Hamilton has the second worst rate of pedestrian injuries of any city in Ontario. There have been four vehicle collisions with pedestrians this month alone, two of them on Queen Street involving serious injuries.
Our streets are dangerous by design. We have too much excess lane capacity, as the data makes clear. Over the past decade or so, daily traffic volumes on lower city streets have been falling steadily, and we now have four- and five-lane expressways built for a much different economy than the one we have today.
Because we have so much excess lane capacity and there is so little affordance for pedestrians (like wide sidewalks or frequent pedestrian crossings), automobiles drive at dangerous speeds.
A pedestrian's risk of being killed in a collision with an automobile goes up exponentially as vehicle speed increases. At 30 km/h, a pedestrian has a 5% chance of dying. Double the speed to 60 km/h and the risk of dying jumps to a staggering 85%.
The vehicle's stopping distance also increases exponentially: at double the speed, a vehicle needs four times the distance to stop. So not only are pedestrians more likely to be mangled or killed, but they're also more likely to be struck in the first place.

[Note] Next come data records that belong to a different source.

(** * A shallow embedding of the go-code-health-analyzer metrics engine

    The development follows the Go sources of the [analyzer] package:
    the shared union-find ([lcom4.go]), the cohesion analyzer (LCOM4),
    the cyclomatic-complexity walk ([complexity.go], [loc.go]), the
    coupling and dependency-depth computations ([coupling.go]), method
    clustering ([method_clustering.go]), the field-usage cluster estimate
    and the diagnostics rule set ([diagnostics.go]).

    Conventions.
    - A Go [int] is modelled by [Z].  Every [int] computed here counts
      syntax nodes, slice elements or map entries; no operation of the
      modelled code can reach [2^63], so the wrap-around is never taken.
    - A Go [float64] is a binary64 primitive float ([float]).
    - A Go [string] is a [string] (its bytes); a [map[string]T] is a
      [gmap string T], reading a missing key yields the zero value.
    - The order in which [range] visits a map is left open by the
      language.  It is a parameter of the model ([MapIteration]): every
      theorem holds for every iteration order. *)

From Stdlib Require Import ZArith Floats.
From stdpp Require Import gmap strings list fin_maps sets pretty relations.

Local Open Scope Z_scope.
(* [set_solver] clears hypotheses by name; some are already gone. *)
#[global] Set Warnings "-clear-no-such-hyp".

(** ** Go runtime conventions *)

(** Iteration over a map: some enumeration of its entries, each of them
    exactly once.  The function is applied to the entries in the
    canonical order of [map_to_list]. *)
Class MapIteration := {
  go_range : ∀ A : Type, list A → list A;
  go_range_perm : ∀ (A : Type) (l : list A), go_range A l ≡ₚ l
}.

(** One admissible order, used to run the model on concrete inputs. *)
Definition canonical_iteration : MapIteration :=
  {| go_range := λ _ l, l; go_range_perm := λ _ l, reflexivity l |}.

Section GoMaps.
Context `{MapIteration}.

(** [for k, v := range m] *)
Definition range_map {V} (m : gmap string V) : list (string * V) :=
  go_range _ (map_to_list m).

(** [for k := range m] for a [map[string]bool] used as a set. *)
Definition range_set (s : gset string) : list string :=
  go_range _ (elements s).
End GoMaps.

(** [fmt.Sprintf] with the verb [%d]. *)
Definition fmt_d (z : Z) : string := pretty z.

(** ** The syntax trees the analyzers walk ([go/ast])

    A node carries its dynamic type, the fields the visitors read and its
    non-nil children in the order of [ast.Walk]. *)
Inductive Token := LAND | LOR | OtherToken (name : string).

Inductive NodeKind :=
| Ident (Name : string)
| SelectorExpr              (* children: X, Sel *)
| StarExpr                  (* children: X *)
| BinaryExpr (Op : Token)   (* children: X, Y *)
| CallExpr                  (* children: Fun, Args *)
| FuncLit
| BlockStmt
| IfStmt                    (* children: Init?, Cond, Body, Else? *)
| ForStmt
| RangeStmt
| SwitchStmt
| TypeSwitchStmt
| SelectStmt
| CaseClause (List : nat)   (* len(List); List, then Body *)
| CommClause (Comm : bool)  (* Comm != nil; Comm?, then Body *)
| OtherNode.

#[local] Unset Elimination Schemes.
Inductive Node := mkNode { kind : NodeKind; children : list Node }.
#[local] Set Elimination Schemes.

(** [*ast.Field] of a receiver or of a struct type. *)
Record Field := { Names : list string; Type_ : Node }.

(** The body of a function with the lines of its braces
    ([fset.Position(...).Line]). *)
Record FuncBody := { Lbrace : Z; Rbrace : Z; Block : Node }.

Record FuncDecl := {
  Recv : option (list Field);
  Name : string;
  Body : option FuncBody
}.

(** The [*ast.FuncDecl] nodes of a file, in the order [ast.Inspect]
    meets them. *)
Definition File := list FuncDecl.

Record StructType := { Fields : option (list Field) }.

(** [ast.Inspect(node, f)]: [f] is called on every node in depth-first
    order; the children are visited when it answers [true], and then [f]
    is called once more with [nil]. *)
Fixpoint Inspect {S : Type} (f : option Node → S → bool * S) (n : Node) (s : S) : S :=
  match n with
  | mkNode _ cs =>
      let '(descend, s1) := f (Some n) s in
      if descend
      then snd (f None (fold_left (λ acc c, Inspect f c acc) cs s1))
      else s1
  end.

(** ** Result records ([types.go]) *)

Record MethodCluster := {
  ID : Z;
  Methods : list string;
  Size : Z;
  CalledBy : list string;
  ResponsibilityHint : string
}.

Record MethodClusterAnalysis := {
  TotalPrivateMethods : Z;
  ClusterCount : Z;
  Clusters : list MethodCluster;
  HasMultipleIslands : bool
}.

Record FieldMatrixAnalysis := {
  Matrix : list (list Z);
  MethodNames : list string;
  FieldNames : list string;
  EstimatedClusters : Z;
  ExplainedVariance : list float;
  HasMultipleResponsibilities : bool;
  Recommendations : string
}.

Record StructResult := {
  StructName : string;
  FilePath : string;
  LCOM4Score : Z;
  ComponentDetails : list (list string);
  MethodClusters : option MethodClusterAnalysis;
  FieldMatrix : option FieldMatrixAnalysis
}.

Record FunctionResult := {
  FuncName : string;
  FuncFilePath : string;
  Complexity : Z;
  LoC : Z;
  FuncEfferent : Z;
  FuncAfferent : Z;
  FuncInstability : float
}.

Record PackageResult := {
  PkgName : string;
  Path : string;
  Afferent : Z;
  Efferent : Z;
  Instability : float;
  Structs : list StructResult;
  Functions : list FunctionResult
}.

(** A value stored in an evidence map ([interface{}]). *)
Inductive EvidenceValue :=
| EvInt (z : Z)
| EvString (s : string)
| EvFloat (x : float)
| EvStrings (l : list string)
| EvFloats (l : list float)
| EvClusters (l : list MethodCluster).

Record DiagnosticResult := {
  Type' : string;
  TargetName : string;
  Message : string;
  Severity : string;
  Evidence : gmap string EvidenceValue;
  RelatedPath : string
}.

(** ** Diagnostics ([diagnostics.go]) *)

(** The finding appended for struct [s] of package [pkg]. *)
Definition godObjectResult (pkg : PackageResult) (s : StructResult) : DiagnosticResult :=
  {| Type' := "God Object";
     TargetName := PkgName pkg +:+ "." +:+ StructName s;
     Message := "Struct '" +:+ StructName s +:+ "' has excessive responsibilities (LCOM4="
                +:+ fmt_d (LCOM4Score s) +:+ ") and is heavily depended upon (Ca="
                +:+ fmt_d (Afferent pkg)
                +:+ "). Consider splitting into smaller, focused structs.";
     Severity := "Critical";
     Evidence := {[ "lcom4_score" := EvInt (LCOM4Score s);
                    "afferent" := EvInt (Afferent pkg);
                    "package" := EvString (PkgName pkg);
                    "file_path" := EvString (FilePath s) ]};
     RelatedPath := "#struct-" +:+ Path pkg +:+ "-" +:+ StructName s |}.

(** [detectGodObjects]: the outer loop skips ([continue]) a package whose
    afferent coupling is below 10; the inner loop appends one result for
    each struct whose LCOM4 score is at least 5. *)
Definition detectGodObjects (packages : list PackageResult) : list DiagnosticResult :=
  fold_left
    (λ results pkg,
       if Afferent pkg <? 10 then results
       else
         fold_left
           (λ results s,
              if LCOM4Score s >=? 5 then results ++ [godObjectResult pkg s]
              else results)
           (Structs pkg) results)
    packages [].

(** ** Cyclomatic complexity ([complexity.go], [loc.go]) *)

(** The closure passed to [ast.Inspect] by [calculateFunctionComplexity];
    the captured counter [complexity] is the state.  It always answers
    [true]; on [nil] no case of the type switch applies. *)
Definition complexityVisitor (n : option Node) (complexity : Z) : bool * Z :=
  match n with
  | Some (mkNode IfStmt _) => (true, complexity + 1)
  | Some (mkNode ForStmt _) | Some (mkNode RangeStmt _) => (true, complexity + 1)
  | Some (mkNode SwitchStmt _) | Some (mkNode TypeSwitchStmt _) => (true, complexity + 1)
  | Some (mkNode (CaseClause List) _) =>
      (true, if (0 <? List)%nat then complexity + 1 else complexity)
  | Some (mkNode (CommClause Comm) _) =>
      (true, if Comm then complexity + 1 else complexity)
  | Some (mkNode (BinaryExpr Op) _) =>
      (true, match Op with
             | LAND | LOR => complexity + 1
             | OtherToken _ => complexity
             end)
  | _ => (true, complexity)
  end.

Definition calculateFunctionComplexity (funcDecl : FuncDecl) : Z :=
  let complexity := 1 in
  match Body funcDecl with
  | None => complexity
  | Some body => Inspect complexityVisitor (Block body) complexity
  end.

(** [CalculateFunctionLoC]; the argument is a pointer and may be [nil]. *)
Definition CalculateFunctionLoC (funcDecl : option FuncDecl) : Z :=
  match funcDecl with
  | None => 0
  | Some fd =>
      match Body fd with
      | None => 0
      | Some body =>
          let lines := Rbrace body - Lbrace body in
          if lines <? 0 then 0 else lines
      end
  end.

(** ** The shared union-find ([lcom4.go]) *)

Record unionFind := {
  parent : gmap string string;
  rank : gmap string Z
}.

Definition newUnionFind : unionFind := {| parent := ∅; rank := ∅ |}.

Some councillors have argued that our streets somehow provide a competitive advantage for Hamilton. The evidence abundantly contradicts that notion.
It is not a competitive advantage to spend money we don't have maintaining excess lane capacity we don't need, instead of redeploying it for better, more cost-effective uses that will reduce our lifecycle infrastructure obligations and deliver real net benefits.
Today's economy depends on urban neighbourhoods characterized by density, mixed uses and safe, lively streets designed to accommodate people doing a variety of things.
Most of the new jobs being created in Ontario in the past several years are being created by young, small, fast-growing companies run by creative entrepreneurs - people who want to live in lively urban environments.
As the Hamilton Chamber of Commerce argues, walkability is a strategic investment in economic development.
Carnage is not a competitive advantage.
Our streets are injuring and killing people at a rate 43% higher than the Provincial average. The people being injured and killed are disproportionately senior citizens and children (not careless hipsters, as some commentators suggest). This is unacceptable.
We need to move beyond wringing our hands about what will happen if someone has to stop behind a red light during rush hour. We need to start taming and humanizing our city streets now, not at some unspecified, unfunded time in the distant future.
No more people should have to die because we're afraid to let go of a status quo that stopped working for us a long time ago.